S’inspirer des homéopathes.

Le débat fait de plus en plus rage entre partisans de la médecine « allopathique » (appelée evidence-based par les anglos-saxons, en cela qu’elle se base sur les résultats d’études et d’expériences suivant la démarche scientifique) et les partisans des « médecines alternatives » (dont l’approche se veut plus philosophique). Parmi ces dernières, l’homéopathie est une forme particulièrement populaire en France : celle-ci est basée sur le principe des dilutions extrêmes, supposant un produit très dilué, généralement au point que l’on ne puisse trouver dans le remède une seule molécule active. D’un point de vue scientifique (ou, comme le diraient les détracteurs, du point de vue de la « science officielle »), malgré quelques tentatives dans le sillage du Dr Benveniste et sa « mémoire de l’eau », le Lancet a publié une analyse assez complète montrant que les remèdes homéopathiques ne sont pas plus efficaces qu’un placebo.

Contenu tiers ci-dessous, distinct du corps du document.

(** * WMS: SKU resolution, combo expansion and inventory reconciliation

    A shallow embedding of the resolution and reconciliation code of the
    warehouse tool:

    - [WMSProcessor]      : [wms_web_app.py], class [WMSProcessor];
    - [SKUMapperGUI]      : [sku_msku_gui_mapper.py], class [SKUMapperGUI];
    - [DatabaseService]   : [database/service.py], class [DatabaseService],
                            over the tables of [database/models.py].

    pandas objects are modelled by what the code observes of them: a cell
    is a missing value, a string or a number; a [Series] is an ordered
    list of labelled cells; a [DataFrame] is its column labels and its
    rows.  Python dictionaries are insertion-ordered association lists,
    because the order of [dict.items()] decides the order of the updates
    and of the warnings.  Quantities are whole numbers: the cells of an
    integer column are numpy [int64] scalars, so a number is a [Z] and
    the arithmetic on cells is that of [int64], with its wrap-around
    written out.  A frame that also has text columns hands its rows over
    as Python [int]s, which do not wrap, and a column with missing cells
    is a [float64] column; the three agree on the whole numbers up to
    2^53 in absolute value ([exact]), and the statements about computed
    quantities are made within that range.  A missing number is [NaN] and
    propagates through arithmetic as it does in pandas. *)

From Stdlib Require Import ZArith String Ascii Bool Lia.
From stdpp Require Import base tactics option list strings.

Local Open Scope string_scope.
Local Open Scope list_scope.

(** ** Python values and exceptions *)

Module Py.

(** A cell of a DataFrame. *)
Inductive cell : Type :=
| NaN
| Str (s : string)
| Num (z : Z).

#[global] Instance cell_eq_dec : EqDecision cell.
Proof. solve_decision. Defined.

(** The exceptions the modelled code can raise. *)
Inductive exn : Type := KeyError | TypeError.

#[global] Instance exn_eq_dec : EqDecision exn.
Proof. solve_decision. Defined.

(** A computation that returns or raises. *)
Inductive res (A : Type) : Type :=
| Ok (a : A)
| Raise (e : exn).
#[global] Arguments Ok {A} a.
#[global] Arguments Raise {A} e.

#[global] Instance res_ret : MRet res := fun _ a => Ok a.
#[global] Instance res_bind : MBind res := fun _ _ f m =>
  match m with
  | Ok a => f a
  | Raise e => Raise e
  end.

(** [pd.isna] and [pd.notna] on a scalar. *)
Definition isna (c : cell) : bool :=
  match c with NaN => true | _ => false end.

Definition notna (c : cell) : bool := negb (isna c).

(** Elementwise [==] of pandas: a missing value equals nothing, not even
    itself; a string never equals a number. *)
Definition pd_eq (a b : cell) : bool :=
  match a, b with
  | Str s, Str t => bool_decide (s = t)
  | Num x, Num y => bool_decide (x = y)
  | _, _ => false
  end.

(** [x <= k] and [x < k] for a number [k]: comparing a string with a
    number raises [TypeError], comparing [NaN] is false. *)
Definition le (x : cell) (k : Z) : res bool :=
  match x with
  | Num z => Ok (z <=? k)%Z
  | NaN => Ok false
  | Str _ => Raise TypeError
  end.

Definition lt (x : cell) (k : Z) : res bool :=
  match x with
  | Num z => Ok (z <? k)%Z
  | NaN => Ok false
  | Str _ => Raise TypeError
  end.

(** The value of a whole number as a numpy [int64]: two's complement
    wrap-around into [-2^63, 2^63). *)
Definition int64 (z : Z) : Z := ((z + 2 ^ 63) mod 2 ^ 64 - 2 ^ 63)%Z.

(** The whole numbers that [int64], Python [int] and [float64] all hold
    exactly. *)
Definition exact (z : Z) : Prop := (- 2 ^ 53 <= z <= 2 ^ 53)%Z.

(** [a + b] and [a - b] on cells: [int64] arithmetic on numbers. *)
Definition add (a b : cell) : res cell :=
  match a, b with
  | Num x, Num y => Ok (Num (int64 (x + y)))
  | Num _, NaN | NaN, Num _ | NaN, NaN => Ok NaN
  | Str s, Str t => Ok (Str (s +:+ t))
  | _, _ => Raise TypeError
  end.

Definition sub (a b : cell) : res cell :=
  match a, b with
  | Num x, Num y => Ok (Num (int64 (x - y)))
  | Num _, NaN | NaN, Num _ | NaN, NaN => Ok NaN
  | _, _ => Raise TypeError
  end.

(** [o != s] where [o] is the result of [row.get(label)] ([None] when the
    label is absent) and [s] a string literal. *)
Definition ne_str (o : option cell) (s : string) : bool :=
  match o with
  | Some (Str t) => negb (bool_decide (t = s))
  | _ => true
  end.

(** *** Strings

    [str.upper] and [str.lower] on ASCII letters, which is what the header
    tokens compared against are made of. *)

Definition upper_ascii (c : ascii) : ascii :=
  let n := N_of_ascii c in
  if ((97 <=? n) && (n <=? 122))%N then ascii_of_N (n - 32) else c.

Definition lower_ascii (c : ascii) : ascii :=
  let n := N_of_ascii c in
  if ((65 <=? n) && (n <=? 90))%N then ascii_of_N (n + 32) else c.

Fixpoint upper (s : string) : string :=
  match s with
  | EmptyString => EmptyString
  | String c s' => String (upper_ascii c) (upper s')
  end.

Fixpoint lower (s : string) : string :=
  match s with
  | EmptyString => EmptyString
  | String c s' => String (lower_ascii c) (lower s')
  end.

(** [needle in hay] on strings. *)
Fixpoint contains (needle hay : string) : bool :=
  if String.prefix needle hay then true
  else match hay with
       | EmptyString => false
       | String _ hay' => contains needle hay'
       end.

(** [' '.join(columns)]. *)
Definition join_space (l : list string) : string := String.concat " " l.

(** *** Ordered association lists *)

Section assoc.
Context {K V : Type} `{EqDecision K}.

(** [d.get(k)] / [k in d]: the first entry with that key. *)
Fixpoint assoc_get (k : K) (d : list (K * V)) : option V :=
  match d with
  | [] => None
  | (k', v) :: d' => if decide (k' = k) then Some v else assoc_get k d'
  end.

(** [d[k] = v]: an existing key keeps its place, a new key goes last. *)
Fixpoint assoc_set (k : K) (v : V) (d : list (K * V)) : list (K * V) :=
  match d with
  | [] => [(k, v)]
  | (k', v') :: d' =>
      if decide (k' = k) then (k', v) :: d' else (k', v') :: assoc_set k v d'
  end.

Definition assoc_mem (k : K) (d : list (K * V)) : bool :=
  match assoc_get k d with Some _ => true | None => false end.
End assoc.

(** A Python [dict] keyed by cell values.  Key lookup is by hash and
    equality of the stored objects, which on strings and numbers is
    structural equality.  A missing value is no key like the others: a
    [nan] equals nothing, itself included, so a [nan] read afresh from a
    numeric column is never found again and each one makes an entry of
    its own (see [dict_incr]). *)
Definition dict (V : Type) : Type := list (cell * V).

(** A pandas [Series]: labels and values in index order. *)
Definition Series : Type := list (string * cell).

(** [row.get(label)], [None] when the label is absent. *)
Definition series_get (label : string) (row : Series) : option cell :=
  assoc_get label row.

(** [row.get(label, dflt)]. *)
Definition series_get_default (label : string) (dflt : cell) (row : Series) : cell :=
  default dflt (series_get label row).

(** [row[label]]: raises [KeyError] when the label is absent. *)
Definition series_getitem (label : string) (row : Series) : res cell :=
  match series_get label row with
  | Some c => Ok c
  | None => Raise KeyError
  end.

(** [row[label] = v]. *)
Definition series_set (label : string) (v : cell) (row : Series) : Series :=
  assoc_set label v row.

(** A pandas [DataFrame]: [df.columns] and the rows that [df.iterrows()]
    yields. *)
Record DataFrame : Type := mkDataFrame {
  columns : list string;
  rows : list Series
}.

(** Every row of a frame carries exactly the frame's columns. *)
Definition frame_wf (df : DataFrame) : Prop :=
  Forall (fun row => row.*1 = columns df) (rows df).

(** The value of a row in a column of its frame; a label the row does not
    carry is a missing value. *)
Definition frame_cell (label : string) (row : Series) : cell :=
  series_get_default label NaN row.

(** [pd.DataFrame(data)] for a list of Series (each with its labels
    once): the columns are the labels of the Series in the order of their
    first appearance, and every Series is laid out on them, with a
    missing value where it has no such label. *)
Definition union_labels (data : list Series) : list string :=
  foldl (fun cols row => cols ++ filter (fun label => label ∉ cols) row.*1) [] data.

Definition reindex (cols : list string) (row : Series) : Series :=
  map (fun label => (label, frame_cell label row)) cols.

Definition pd_DataFrame (data : list Series) : DataFrame :=
  mkDataFrame (union_labels data) (map (reindex (union_labels data)) data).

(** [if k in d: d[k] += q else: d[k] = q].  A missing [k], read afresh
    from a column of the mapping table, is not found and goes last, as a
    new entry. *)
Definition dict_incr (k q : cell) (d : dict cell) : res (dict cell) :=
  if isna k then Ok (d ++ [(k, q)])
  else
    match assoc_get k d with
    | Some v => v' ← add v q; Ok (assoc_set k v' d)
    | None => Ok (assoc_set k q d)
    end.

End Py.

Import Py.

(** ** The web application: [wms_web_app.py] *)

Module WMSProcessor.

(** A row of the sheet 'Msku With Skus'.  The lookups read the columns
    [sku] and [msku]; [other] holds whatever further columns the sheet
    has. *)
Record MappingRow : Type := mkMappingRow {
  sku : cell;
  msku : cell;
  other : Series
}.

(** The attributes of a [WMSProcessor] instance. *)
Record t : Type := mk {
  mapping_data : list MappingRow;
  combo_data : list Series;
  current_inventory : DataFrame;
  combo_mapping : dict (list cell)
}.

(** The labels [f'SKU{i}'] for [i in range(1, 15)]. *)
Definition component_columns : list string :=
  ["SKU1"; "SKU2"; "SKU3"; "SKU4"; "SKU5"; "SKU6"; "SKU7";
   "SKU8"; "SKU9"; "SKU10"; "SKU11"; "SKU12"; "SKU13"; "SKU14"].

(** The inner loop of [create_combo_mapping]: the non-missing cells of the
    component columns the row has, in column order. *)
Definition row_components (row : Series) : list cell :=
  flat_map (fun sku_col =>
              match series_get sku_col row with
              | Some c => if notna c then [c] else []
              | None => []
              end) component_columns.

(** [create_combo_mapping]: a combo row enters the dictionary when its
    'Combo ' cell is present and it has at least one component. *)
Fixpoint create_combo_mapping_from (combo_rows : list Series)
    (combo_map : dict (list cell)) : res (dict (list cell)) :=
  match combo_rows with
  | [] => Ok combo_map
  | row :: rest =>
      combo_sku ← series_getitem "Combo " row;
      if notna combo_sku then
        match row_components row with
        | [] => create_combo_mapping_from rest combo_map
        | components =>
            create_combo_mapping_from rest (assoc_set combo_sku components combo_map)
        end
      else create_combo_mapping_from rest combo_map
  end.

Definition create_combo_mapping (combo_rows : list Series) : res (dict (list cell)) :=
  create_combo_mapping_from combo_rows [].

(** The platforms [detect_platform] returns. *)
Inductive Platform : Type := Amazon | Flipkart | Meesho | Unknown.

#[global] Instance Platform_eq_dec : EqDecision Platform.
Proof. solve_decision. Defined.

Definition platform_name (p : Platform) : string :=
  match p with
  | Amazon => "Amazon"
  | Flipkart => "Flipkart"
  | Meesho => "Meesho"
  | Unknown => "Unknown"
  end.

(** [detect_platform]. *)
Definition detect_platform (cols : list string) : Platform :=
  let columns_str := upper (join_space cols) in
  if contains "FNSKU" columns_str || contains "FULFILLMENT CENTER" columns_str then Amazon
  else if contains "ORDER ITEM ID" columns_str || contains "FSN" columns_str then Flipkart
  else if contains "SUB ORDER NO" columns_str then Meesho
  else Unknown.

(** [get_sku_column]: [None] when the platform's SKU column is absent. *)
Definition get_sku_column (cols : list string) (platform : Platform) : option string :=
  match platform with
  | Amazon =>
      if bool_decide ("FNSKU" ∈ cols) then Some "FNSKU"
      else if bool_decide ("MSKU" ∈ cols) then Some "MSKU"
      else None
  | Flipkart | Meesho =>
      if bool_decide ("SKU" ∈ cols) then Some "SKU" else None
  | Unknown => None
  end.

(** The dictionary [map_sku_to_msku] returns, by its ['type']. *)
Inductive Outcome : Type :=
| Combo (components : list cell)
| Single (msku : cell)
| NotFound.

Toutefois, il semblerait que la médecine conventionnelle ait quelques leçons à tirer de ses détracteurs. En effet, si de nombreuses personnes se tournent vers l’homéopathie, c’est parce qu’ils ont l’impression d’être mieux pris en compte que chez un médecin classique. L’impression générale qui se dégage, c’est que l’homéopathe soigne le patient la où le médecin soigne la maladie. Et une nouvelle étude cette fois parue dans Rheumathology nous montre les bienfaits de l’approche alternative.

Cette étude porte sur des patients atteints de polyarthrite rhumatoïde. Ces patients ont donc été soignés, en plus d’un traitement conventionnel, au cours de « consultations homéopathiques » (consultations telles que pratiquées par les homéopathes) ou au cours de consultations plus classiques, à l’issue desquelles on leur prescrit soit un traitement homéopathique complexe, soit un traitement standard, soit un placebo. L’étude montre que si le type de médication reçue ne change pas grand chose, comme déjà indiqué par l’étude du Lancet, le type de consultation, lui, importe : les consultations homéopathiques sont bénéfiques au patient.

Sans remettre en cause les fondements de la médecine moderne, basée sur des faits avérés, on devrait effectivement s’inspirer des pratiques alternatives dans ce qu’elles ont de positif, à savoir une plus grande prise en compte du patient, ce qui leur donne une dimension plus humaine.

2 Responses to S’inspirer des homéopathes.

  1. Yogi dit :

    Je ne vois pas en quoi prendre en compte le fait avéré qu’un meilleur contact humain est un facteur important d’efficacité du soin, remettrait en cause les fondements de la médecine moderne.

    Au contraire ; voilà des faits, des mesures, des résultats : expérimentons, et traduisons les en protocoles médicaux de meilleure qualité.

    Il est possible que cela remette en cause les fondements de l’industrie pharmaceutique, mais ce n’est pas du tout la même chose.

    • G. Berteloot dit :

      C’est bien pour cela que j’écris « Sans remettre en cause les fondements de la médecine moderne ». Il s’agit juste d’intégrer la démarche plus humaine des approches traditionnelles au sein d’une médecine qui doit rester pour moi avant tout « evidence-based ». L’industrie pharmaceutique se charge elle de fournir des outils aux praticiens, je ne pense pas qu’elle soit concernée par un tel changement (ce qui ne l’exempt pas de tous reproches, entendons-nous).